The diverse variety and numbers of bacteria in the endodontal space makes investigating the pathogenesis of endodontic infections a complicated project. In the spirit of true community cooperativity, each individual microbial species contributes to the development and success of infection. For example, some bacteria create a biofilm as a growth surface for other, more invasive, species to colonize, while others secrete enzymes to break down host tissue to permit colonization. Understanding disease progression thus requires examination of the whole microbial community and its metaproteome.
Using a shotgun proteomics technique, Provenzano et al. have analyzed the endodontic metaproteome, comparing the community exoproteome involved in abscess formation with that found alongside asymptomatic periodontal lesions.1
The researchers collected samples directly from the endodontic spaces of patients undergoing root canal surgery (n=12). Samples were taken when access to the root canal was first established (S1) and then after flushing the cavity (S2) with either sodium hypochlorite (NaOCl; n=6) or chlorhexidine (CHX; n=6) subsequent to mechanical debridement. The volumes collected in these cases were minimal, so samples were pooled for analysis. Samples of purulent material were collected by direct aspiration from two patients with acute apical abscesses. All samples were centrifuged immediately to remove cellular content and maximize recovery of secreted proteins in the supernatant.
Provenzano and co-workers confirmed the presence of bacteria using specific polymerase chain reaction (PCR) probes. They found that bacteria were present in both apical abscess samples and in 4/6 NaOCl and 5/6 CHX S1 samples.
Following overnight in-solution trypsin digestion, samples were analyzed by nanoflow liquid chromatography coupled with a linear ion trap quadrupole (LTQ) Velos Orbitrap mass spectrometer (Thermo Scientific) and by liquid chromatography–quadrupole time-of-flight (LC-QTOF). LTQ Velos Orbitrap data were generated from raw files using Proteome Discoverer v1.3 (Thermo Scientific) with Sequest search engine. Orbitrap and LC-QTOF data were searched against human and bacterial sequences in the UniProt protein database.
The researchers identified 308 bacterial proteins and 139 human proteins in the samples. Protein numbers decreased following CHX flushing (S1 = 74, S2 = 31) but rose when NaOCl was used (S1 = 14, S2 = 35). The latter could be due to the local effect of the chemical on host cells.
More proteins were identified in purulent exudate from the two abscess cases (n=173) than in aspirates taken from the asymptomatic apical periodontitis cases (n=88). The researchers consider that this is probably due to the increased number of cells (bacterial and host immune response) found in pus as compared to the low sample volumes occurring in the asymptomatic root canals. They also consider that cell lysis, either during sample collection or due to inflammation, boosts protein concentrations. Although measures were taken to maximize exoproteome analysis, cytoplasmic proteins were detected in all samples.
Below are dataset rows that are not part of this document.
(** * HTMX lifecycle hooks (ui/static/core/js/htmx-hooks.js)

    The script is one immediately-invoked function.  When the global
    [window.htmx] is truthy it registers three listeners on [document]:
    - ['htmx:send']          adds the class ['hx-busy'] to the root element,
    - ['htmx:afterOnLoad']   removes it,
    - ['htmx:responseError'] calls [console.warn] with a fixed message and
      [e.detail.xhr && e.detail.xhr.status].

    The embedding below keeps the JavaScript semantics the script relies
    on: dynamically typed values, truthiness, property reads that raise a
    TypeError on [undefined]/[null], the short-circuit [&&], the
    [DOMTokenList] behind [classList], the listener list of [document] and
    the console.  Effects are threaded through a small state-and-exception
    monad over the page state. *)

From Stdlib Require Import ZArith Ascii String.
From stdpp Require Import base option list strings gmap.

Local Open Scope string_scope.
Local Open Scope list_scope.

(** ** JavaScript values *)

Module Js.

(** Numbers are kept as integers plus [NaN]; that is all a status code or
    a truthiness test can tell apart here. *)
#[local] Set Warnings "-register-all".
Inductive value : Type :=
| VUndefined
| VNull
| VBool (b : bool)
| VNum (z : Z)
| VNaN
| VStr (s : string)
| VObj (props : gmap string value).

Inductive exn : Type :=
| TypeError
| SyntaxError
| InvalidCharacterError.

(** ECMAScript [ToBoolean]. *)
Definition to_boolean (v : value) : bool :=
  match v with
  | VUndefined | VNull | VNaN => false
  | VBool b => b
  | VNum z => negb (Z.eqb z 0)
  | VStr s => negb (String.eqb s "")
  | VObj _ => true
  end.

(** [v == null]: the two values on which a property read throws. *)
Definition nullish (v : value) : bool :=
  match v with
  | VUndefined | VNull => true
  | _ => false
  end.

(** The property read [v.k].  Reading from [undefined] or [null] raises a
    TypeError.  An object answers with its own property or [undefined].
    A primitive is wrapped, and none of the built-in prototypes carries
    the two names this script reads ([xhr], [status]), so it answers
    [undefined]. *)
Definition get_prop (v : value) (k : string) : exn + value :=
  match v with
  | VUndefined | VNull => inl TypeError
  | VObj props => inr (default VUndefined (props !! k))
  | _ => inr VUndefined
  end.

End Js.

Import Js.

(** ** Page state *)

Inductive log_level : Type := LLog | LInfo | LWarn | LError.

Record log_entry : Type := LogEntry {
  level : log_level;
  args : list value
}.

(** The three function expressions of the script. *)
Inductive handler : Type := HSend | HAfterOnLoad | HResponseError.

Record event : Type := Event {
  ev_type : string;
  detail : value
}.

Record world : Type := World {
  window_htmx : value;                    (* window.htmx *)
  listeners : list (string * handler);    (* listeners of document *)
  root_classes : list string;             (* documentElement.classList *)
  console : list log_entry;               (* console output, oldest first *)
  reported : list exn                     (* exceptions reported by dispatch *)
}.

(** ** State-and-exception monad *)

Inductive outcome (A : Type) : Type :=
| Ret (a : A)
| Throw (e : exn).
Arguments Ret {A} a.
Arguments Throw {A} e.

Definition js (A : Type) : Type := world -> outcome A * world.

Definition ret {A} (a : A) : js A := fun w => (Ret a, w).
Definition throw {A} (e : exn) : js A := fun w => (Throw e, w).
Definition bind {A B} (k : A -> js B) (m : js A) : js B :=
  fun w =>
    match m w with
    | (Ret a, w') => k a w'
    | (Throw e, w') => (Throw e, w')
    end.
#[global] Instance js_ret : MRet js := @ret.
#[global] Instance js_bind : MBind js := @bind.
Definition lift {A} (r : exn + A) : js A :=
  match r with
  | inl e => throw e
  | inr a => ret a
  end.

Definition gets {A} (f : world -> A) : js A := fun w => (Ret (f w), w).
Definition modify (f : world -> world) : js unit := fun w => (Ret tt, f w).

Definition exec {A} (m : js A) (w : world) : world := snd (m w).
Definition result {A} (m : js A) (w : world) : outcome A := fst (m w).

(** ** Host operations used by the script *)

Definition is_ascii_whitespace (c : ascii) : bool :=
  let n := nat_of_ascii c in
  (n =? 9)%nat || (n =? 10)%nat || (n =? 12)%nat || (n =? 13)%nat || (n =? 32)%nat.

Fixpoint has_ascii_whitespace (s : string) : bool :=
  match s with
  | EmptyString => false
  | String c s' => is_ascii_whitespace c || has_ascii_whitespace s'
  end.

(** Token validation shared by [DOMTokenList.add] and [.remove]. *)
Definition validate_token (tok : string) : js unit :=
  if String.eqb tok "" then throw SyntaxError
  else if has_ascii_whitespace tok then throw InvalidCharacterError
  else ret tt.

(** The token set is an ordered set: [add] appends a token that is not yet
    there, [remove] drops it. *)
Definition token_add (tok : string) (cls : list string) : list string :=
  if decide (tok ∈ cls) then cls else cls ++ [tok].

Definition token_remove (tok : string) (cls : list string) : list string :=
  filter (fun c => c ≠ tok) cls.

Definition set_root_classes (cls : list string) (w : world) : world :=
  {| window_htmx := window_htmx w; listeners := listeners w;
     root_classes := cls; console := console w; reported := reported w |}.

Definition classList_add (tok : string) : js unit :=
  validate_token tok ;;
  modify (fun w => set_root_classes (token_add tok (root_classes w)) w).

Definition classList_remove (tok : string) : js unit :=
  validate_token tok ;;
  modify (fun w => set_root_classes (token_remove tok (root_classes w)) w).

Definition console_warn (xs : list value) : js unit :=
  modify (fun w =>
    {| window_htmx := window_htmx w; listeners := listeners w;
       root_classes := root_classes w;
       console := console w ++ [LogEntry LWarn xs];
       reported := reported w |}).

(** Every function expression is a fresh object, so a registration never
    meets an equal listener and always appends. *)
Definition addEventListener (type : string) (h : handler) : js unit :=
  modify (fun w =>
    {| window_htmx := window_htmx w;
       listeners := listeners w ++ [(type, h)];
       root_classes := root_classes w; console := console w;
       reported := reported w |}).

(** ** The script *)

Definition busy : string := "hx-busy".
Definition fixed_message : string := "HTMX request failed".

(** [function () { document.documentElement.classList.add('hx-busy'); }] *)
Definition on_send (e : event) : js unit := classList_add busy.

(** [function () { document.documentElement.classList.remove('hx-busy'); }] *)
Definition on_afterOnLoad (e : event) : js unit := classList_remove busy.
The bacterial proteins identified included those with roles in disease development such as adhesion, tissue invasion and proteolysis. For example, S1 samples contained glycosyltransferase 1, which is involved in adhesion and biofilm creation through production of polysaccharides. Proteins linked to antibiotic resistance, TetR and a beta-lactamase, were also found in S1 samples. Collagenase and proteases were identified in samples from the two apical abscess cases. Proteins involved with host defense responses were identified in the pool of human proteins recovered.
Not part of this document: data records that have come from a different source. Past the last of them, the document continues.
(** The outcomes of [AddKey]: an error with the info file as it was, or one
    entry appended, which carries the GPG key id that was given. *)
Lemma AddKey_inv (mk : bytes) (gpgKey : string) (s s' : State)
  (r : string * error) :
  AddKey X mk gpgKey s = (r, s') ->
  (exists e, snd r = Some e /\ info s' = info s) \/
  (exists k,
     r = ("", None) /\ Key.GPGKey k = gpgKey /\
     info s' = setKeys (info s) (Keys (info s) ++ [k])).
Proof.
  unfold AddKey. destruct (String.eqb_spec gpgKey "") as [->|Hne].
  - intros H. apply addKeyPassphrase_inv in H
      as [H|(p & w1 & salt & w2 & wk & h & wrapped & -> & _ & _ & _ & _ & _ & ->)].
    + now left.
    + right. exists (passphraseEntry salt h wrapped). repeat split.
  - run. destruct (existsb _ _).
    + intros H; inversion H; subst. left; eexists; split; reflexivity.
    + intros H. apply addKeyGPG_inv in H as [_ [(e & He & Hi & _)|(wrapped & -> & _ & Hi)]].
      * left; now exists e.
      * right. exists (gpgEntry gpgKey wrapped). repeat split. exact Hi.
Qed.

End AddKeyCases.

(** X2. [AddKey] either succeeds or changes nothing in the info file: when it
    returns an error, whichever step failed, the info file is the one it was
    given. *)
Theorem AddKey_error_keeps_info (X : Provider) (masterKey : bytes)
  (gpgKey errMessage e : string) (s s' : State) :
  AddKey X masterKey gpgKey s = ((errMessage, Some e), s') ->
  info s' = info s.
Proof.
  intros H. apply AddKey_inv in H as [(e' & _ & Hi)|(k & Hr & _)].
  - exact Hi.
  - discriminate.
Qed.

Lemma AddKey_error_keeps_info_witness :
  AddKey refProvider [x11; x22; x33] "nobody"
    {| info := legacyInfo; world := sampleWorld |}
  = (("Error encrypting the master key with GPG", Some "no public key"),
     {| info := legacyInfo; world := sampleWorld |}) /\
  info {| info := legacyInfo; world := sampleWorld |} = legacyInfo.
Proof.
  split; [reflexivity|].
  apply (AddKey_error_keeps_info refProvider [x11; x22; x33] "nobody"
           "Error encrypting the master key with GPG" "no public key"
           {| info := legacyInfo; world := sampleWorld |}
           {| info := legacyInfo; world := sampleWorld |}).
  reflexivity.
Defined.

(** X3. A successful [AddKey] appends exactly one entry to the keys, after the
    entries that were there, which it keeps in order; the new entry carries
    the GPG key id that was given (none for a passphrase); the version and the
    legacy fields are untouched; and the error message is empty. *)
Theorem AddKey_success_appends_one (X : Provider) (masterKey : bytes)
  (gpgKey errMessage : string) (s s' : State) :
  AddKey X masterKey gpgKey s = ((errMessage, None), s') ->
  exists k,
    Keys (info s') = (Keys (info s) ++ [k])%list /\
    Key.GPGKey k = gpgKey /\
    errMessage = "" /\
    Version (info s') = Version (info s) /\
    Salt (info s') = Salt (info s) /\
    ConfirmationHash (info s') = ConfirmationHash (info s).
Proof.
  intros H. apply AddKey_inv in H as [(e' & He & _)|(k & Hr & Hk & Hi)].
  - discriminate.
  - inversion Hr; subst. exists k. rewrite Hi. repeat split.
Qed.

Lemma AddKey_success_appends_one_witness :
  exists k,
    Keys (setKeys legacyInfo
            [gpgEntry "ABC" [x02; x05]; gpgEntry "alice" [x01; x11; x22; x33]])
    = (Keys legacyInfo ++ [k])%list /\
    Key.GPGKey k = "alice" /\
    "" = "" /\
    Version (setKeys legacyInfo
               [gpgEntry "ABC" [x02; x05]; gpgEntry "alice" [x01; x11; x22; x33]])
    = Version legacyInfo /\
    Salt legacyInfo = Salt legacyInfo /\
    ConfirmationHash legacyInfo = ConfirmationHash legacyInfo.
Proof.
  apply (AddKey_success_appends_one refProvider [x11; x22; x33] "alice" ""
           {| info := legacyInfo; world := sampleWorld |}
           {| info := setKeys legacyInfo
                        [gpgEntry "ABC" [x02; x05];
                         gpgEntry "alice" [x01; x11; x22; x33]];
              world := sampleWorld |}).
  reflexivity.
Defined.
Provenzano et al. suggest that by examining and qualitatively defining the metaproteome of endodontitis, the role of bacteria in the development and pathogenesis of this condition has been further defined, although more work is needed to expand the database.
1. Provenzano, J.C., et al. (2013) “Metaproteome Analysis of Endodontic Infections in Association with Different Clinical Conditions,” Public Library of Science ONE, 8(10): e76108, doi:10.1371/journal.pone.0076108.